● **Problem details**: Look through the entries for the string "unit" and copy every line where it shows up.

● **Provided data**:
=-=-=
(* ===== verification/Buffer.v ===== *)
(** * The buffer cache: fs/buffer_head.c

    Buffer heads are in a hash table by device and block, and all of them in a ring, the free list.  The
    disk driver and [sleep_on] are parameters; [turns] bounds how often a task sleeps and tries again. *)

From S2P Require Export Buddy Wait.

(** struct buffer_head *)
Definition b_data : Z := 0.
Definition b_blocknr : Z := 4.
Definition b_dev : Z := 8.
Definition b_uptodate : Z := 10.
Definition b_dirt : Z := 11.
Definition b_count : Z := 12.
Definition b_lock : Z := 13.
Definition b_wait : Z := 16.
Definition b_prev : Z := 20.
Definition b_next : Z := 24.
Definition b_prev_free : Z := 28.
Definition b_next_free : Z := 32.
Definition sizeof_buffer_head : Z := 36.

Definition NR_HASH_BUFFER : Z := 107.
Definition BUFFER_HEAD_PAGE : Z := 8.
Definition SECTOR_SIZE : Z := 512.
Definition ATA_READ : Z := 0x20.

Definition _hashfn (dev block : Z) : Z := u32 (Z.lxor dev block) mod NR_HASH_BUFFER.

Section buffers.
(** The variables [hash_buffer], [buffer_free_list] and [buffer_wait]. *)
Context (hash_buffer buffer_free_list buffer_wait : Z).

(** [&hash(dev,block)] *)
Definition hash (dev block : Z) : Z := hash_buffer + 4 * _hashfn dev block.

Definition remove_from_queues (bh : Z) : M unit :=
  n ← load (bh + b_next);
  (if negb (n =? NULL) then n ← load (bh + b_next); p ← load (bh + b_prev); store (n + b_prev) p else mret tt);;
  p ← load (bh + b_prev);
  (if negb (p =? NULL) then p ← load (bh + b_prev); n ← load (bh + b_next); store (p + b_next) n else mret tt);;
  dev ← load (bh + b_dev);
  block ← load (bh + b_blocknr);
  h ← load (hash dev block);
  (if h =? bh then
     dev ← load (bh + b_dev);
     block ← load (bh + b_blocknr);
     n ← load (bh + b_next);
     store (hash dev block) n
   else mret tt);;
  p ← load (bh + b_prev_free);
  ok ← (if p =? NULL then mret false else n ← load (bh + b_next_free); mret (negb (n =? NULL)));
  (if negb ok then panic else mret tt);;
  p ← load (bh + b_prev_free);
  n ← load (bh + b_next_free);
  store (p + b_next_free) n;;
  n ← load (bh + b_next_free);
  p ← load (bh + b_prev_free);
  store (n + b_prev_free) p;;
  f ← load buffer_free_list;
  if f =? bh then n ← load (bh + b_next_free); store buffer_free_list n else mret tt.

Definition insert_into_queues (bh : Z) : M unit :=
  f ← load buffer_free_list;
  store (bh + b_next_free) f;;
  f ← load buffer_free_list;
  n ← load (f + b_next_free);
  store (bh + b_prev_free) n;;
  f ← load buffer_free_list;
  p ← load (f + b_prev_free);
  store (p + b_next_free) bh;;
  store (bh + b_prev) NULL;;
  store (bh + b_next) NULL;;
  dev ← load (bh + b_dev);
  if dev =? 0 then mret tt else
  dev ← load (bh + b_dev);
  block ← load (bh + b_blocknr);
  h ← load (hash dev block);
  store (bh + b_next) h;;
  dev ← load (bh + b_dev);
  block ← load (bh + b_blocknr);
  store (hash dev block) bh;;
  n ← load (bh + b_next);
  store (n + b_prev) bh.

Definition find_buffer (dev block : Z) : M Z :=
  bh ← load (hash dev block);
  loop (λ bh,
    if negb (bh =? NULL) then
      d ← load (bh + b_dev);
      same ← (if d =? dev then b ← load (bh + b_blocknr); mret (b =? u32 block) else mret false);
      if same : bool then mret (inr bh)
      else n ← load (bh + b_next); mret (inl n)
    else mret (inr NULL)) bh.

Section sleeping.
(** [sleep_on], and [hd_rw(dev, block, 1, command, bh)]. *)
Context (sleep_on : Z → M unit) (hd_rw : Z → Z → Z → Z → M unit) (turns : nat).

Definition wait_on_buffer (bh : Z) : M unit :=
  run (S turns) (λ _ : unit,
    l ← load (bh + b_lock);
    if negb (l =? 0) then sleep_on (bh + b_wait);; mret (inl tt) else mret (inr tt)) tt.

Definition lock_buffer (bh : Z) : M unit :=
  wait_on_buffer bh;;
  store (bh + b_lock) 1.

Definition unlock_buffer (bh : Z) : M unit :=
  l ← load (bh + b_lock);
  if l =? 0 then panic else
  store (bh + b_lock) 0;;
  wake_up (bh + b_wait).

Definition get_hash_buffer (dev block : Z) : M Z :=
  run (S turns) (λ _ : unit,
    bh ← find_buffer dev block;
    if bh =? NULL then mret (inr NULL) else
    c ← load (bh + b_count);
    store (bh + b_count) (u8 (c + 1));;
    wait_on_buffer bh;;
    d ← load (bh + b_dev);
    b ← load (bh + b_blocknr);
    if (d =? dev) && (b =? u32 block) then mret (inr bh)
    else c ← load (bh + b_count); store (bh + b_count) (u8 (c - 1));; mret (inl tt)) tt.

Definition BADNESS (bh : Z) : M Z :=
  d ← load (bh + b_dirt);
  b ← load (bh + b_blocknr);
  mret (u32 (Z.shiftl d 1 + b)).

(** The choice of a buffer from the free list: the first of those with the least badness that nobody
    uses, NULL when all are in use. *)
Definition choose_buffer : M Z :=
  item ← load buffer_free_list;
  loop (λ '(item, bh),
    c ← load (item + b_count);
    '(bh, stop) ← (if negb (c =? 0) then mret (bh, false) else
      better ← (if bh =? NULL then mret true else x ← BADNESS bh; y ← BADNESS item; mret (x >? y));
      if better : bool then b ← BADNESS item; mret (item, b =? 0) else mret (bh, false));
    if stop : bool then mret (inr bh) else
    item ← load (item + b_next_free);
    f ← load buffer_free_list;
    if negb (item =? f) then mret (inl (item, bh)) else mret (inr bh)) (item, NULL).

Definition getblk (dev block : Z) : M Z :=
  run (S turns) (λ _ : unit,
    bh ← get_hash_buffer dev block;
    if negb (bh =? NULL) then mret (inr bh) else
    bh ← choose_buffer;
    if bh =? NULL then sleep_on buffer_wait;; mret (inl tt) else
    wait_on_buffer bh;;
    c ← load (bh + b_count);
    if negb (c =? 0) then mret (inl tt) else
    found ← find_buffer dev block;
    if negb (found =? NULL) then mret (inl tt) else
    store (bh + b_count) 1;;
    store (bh + b_dirt) 0;;
    store (bh + b_uptodate) 0;;
    remove_from_queues bh;;
    store (bh + b_dev) (u16 dev);;
    store (bh + b_blocknr) (u32 block);;
    insert_into_queues bh;;
    mret (inr bh)) tt.

Definition brelse (bh : Z) : M unit :=
  if bh =? NULL then mret tt else
  wait_on_buffer bh;;
  c ← load (bh + b_count);
  store (bh + b_count) (u8 (c - 1));;
  if c =? 0 then panic else mret tt.

Definition bread (dev block_nr : Z) : M Z :=
  bh ← getblk dev block_nr;
  if bh =? NULL then panic else
  u ← load (bh + b_uptodate);
  if negb (u =? 0) then mret bh else
  hd_rw dev block_nr ATA_READ bh;;
  wait_on_buffer bh;;
  u ← load (bh + b_uptodate);
  if negb (u =? 0) then mret bh else
  brelse bh;; mret NULL.
End sleeping.

(** [for(i = 0; i < NR_HASH_BUFFER; i++) hash_buffer[i] = NULL] *)
Fixpoint clear_hash (i : Z) (n : nat) : M unit :=
  match n with O => mret tt | S n => store (hash_buffer + 4 * i) NULL;; clear_hash (i + 1) n end.

(** The loop of [buffer_init]; the state is [bh], [b] and [NR_BUFFERS]. *)
Definition buffer_init_step (s : Z * Z * Z) : M (Z * Z * Z + Z * Z) :=
  let '(bh, b, n) := s in
  let b := b - SECTOR_SIZE in
  if b >=? bh + sizeof_buffer_head then
    store (bh + b_dev) 0;;
    store (bh + b_dirt) 0;;
    store (bh + b_count) 0;;
    store (bh + b_lock) 0;;
    store (bh + b_uptodate) 0;;
    store (bh + b_wait) NULL;;
    store (bh + b_prev) NULL;;
    store (bh + b_next) NULL;;
    store (bh + b_data) b;;
    store (bh + b_prev_free) (bh - sizeof_buffer_head);;
    store (bh + b_next_free) (bh + sizeof_buffer_head);;
    mret (inl (bh + sizeof_buffer_head, b, n + 1))
  else mret (inr (bh, n)).

Definition buffer_init (buddy_list NR_BUFFERS : Z) : M unit :=
  start_buffer ← get_free_pages buddy_list BUFFER_HEAD_PAGE;
  let end_buffer := start_buffer + power BUFFER_HEAD_PAGE * PAGE_SIZE in
  n0 ← load NR_BUFFERS;
  '(bh, n) ← loop buffer_init_step (start_buffer, end_buffer, n0);
  store NR_BUFFERS n;;
  let bh := bh - sizeof_buffer_head in
  store buffer_free_list start_buffer;;
  f ← load buffer_free_list;
  store (f + b_prev_free) bh;;
  f ← load buffer_free_list;
  store (bh + b_next_free) f;;
  clear_hash 0 (Z.to_nat NR_HASH_BUFFER).
End buffers.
=-=-=
● **Your solution**:
Definition remove_from_queues (bh : Z) : M unit :=
Definition insert_into_queues (bh : Z) : M unit :=
Context (sleep_on : Z → M unit) (hd_rw : Z → Z → Z → Z → M unit) (turns : nat).
Definition wait_on_buffer (bh : Z) : M unit :=
  run (S turns) (λ _ : unit,
Definition lock_buffer (bh : Z) : M unit :=
Definition unlock_buffer (bh : Z) : M unit :=
  run (S turns) (λ _ : unit,
  run (S turns) (λ _ : unit,
Definition brelse (bh : Z) : M unit :=
Fixpoint clear_hash (i : Z) (n : nat) : M unit :=
Definition buffer_init (buddy_list NR_BUFFERS : Z) : M unit :=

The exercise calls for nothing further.